O. G. "Andy" Anderson - Mr. Hot Line Tool
Nomination Letter/Essay

Andy Anderson was a giant among utility giants. Gentleman. Husband. Father. Still remembered and respected as the man who made a major impact on the use of live line tools for working on energized lines.

Anderson started as a lineman with Alabama Power in the 1930s. He joined the A.B. Chance Company in 1938 as the first Chance live line tool demonstrator. His travels in training lineman took him across the country and throughout the world. He was a "great communicator" and was noted for his ability to remember names of those he worked with years after even only casual introductions. Stories of Andy conducting training from the top of a pole and looking down at eager students and remembering names from his last training session that may have been years before abound. "Pulling" his Chance tool trailer, making presentations, showing movies and demonstrating the tools made Andy a welcome visitor and friend wherever he went. As Andy once put it, "I sold a whole shirttail full of tools."
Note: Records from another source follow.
Lemma uuid_not_blank id : uuid_text id = true → str_is_empty (str_trim id) = false.
Proof.
  unfold uuid_text. intros [Hl Hall]%andb_true_iff. destruct id as [|c id]; [done|].
  cbn [str_all] in Hall. apply andb_true_iff in Hall as [Hc _].
  assert (45 ≤ N_of_ascii c ≤ 102)%N as Hr.
  { apply orb_true_iff in Hc as [Hc|Hc].
    - unfold is_ascii_hexdigit, is_ascii_digit in Hc. rewrite !orb_true_iff, !byte_in_spec in Hc. lia.
    - apply char_eqb_true in Hc as ->. done. }
  assert (whitespace_len (String c id) = 0) as Hw.
  { unfold whitespace_len. replace (whitespace_at (String c id)) with false; [done|].
    unfold whitespace_at. symmetry. apply orb_false_iff. split; [apply orb_false_iff; split|].
    - destruct id as [|a [|b id]]; [done..|].
      by rewrite !(proj2 (N.eqb_neq (N_of_ascii c) _)) by lia.
    - destruct id as [|a id]; [done|]. by rewrite !(proj2 (N.eqb_neq (N_of_ascii c) _)) by lia.
    - apply orb_false_iff; split; apply not_true_iff_false; rewrite byte_in_spec; lia. }
  unfold str_trim. cbn [trim_start_from]. rewrite Hw. cbn [trim_end trim_start_from].
  by rewrite Hw.
Qed.

(** *** Retry *)

Lemma restart_job_ok now j : job_ok now j → j_phase j = Exhausted → job_ok now (restart_job now j).
Proof.
  intros Hok Hp.
  assert (queue_ok now {[job_id (j_spec j) := j]}) as Hq.
  { intros id k [<- <-]%lookup_singleton_Some. done. }
  assert (queue_step now (Retried (job_id (j_spec j))) {[job_id (j_spec j) := j]}
            (<[job_id (j_spec j) := restart_job now j]> {[job_id (j_spec j) := j]})) as Hs.
  { apply step_retry; [apply lookup_singleton_eq|done]. }
  by apply (queue_step_ok _ _ _ _ Hs Hq (job_id (j_spec j))), lookup_insert_eq.
Qed.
Besides training, Andy brought his ideas back from the field and working with Chance engineers spearheaded the development of many tools and techniques still used today. Andy was especially proud that none of the thousands of lineman who learned from him ever was injured while working with him.

A testimony to the respect our industry has for Andy Anderson is that Andy may be gone but his name and stories about him still circulate within the industry even though he left the stage more than 30 years ago retiring from the A.B. Chance Company in 1975 as international product manager.

His tenure with Chance spanned 37 years. In 1983, Andy died after a long and productive life.

Andy will be remembered as a man whose main working challenge was to show lineman that live line maintenance could be done safely with the proper tools and established procedures.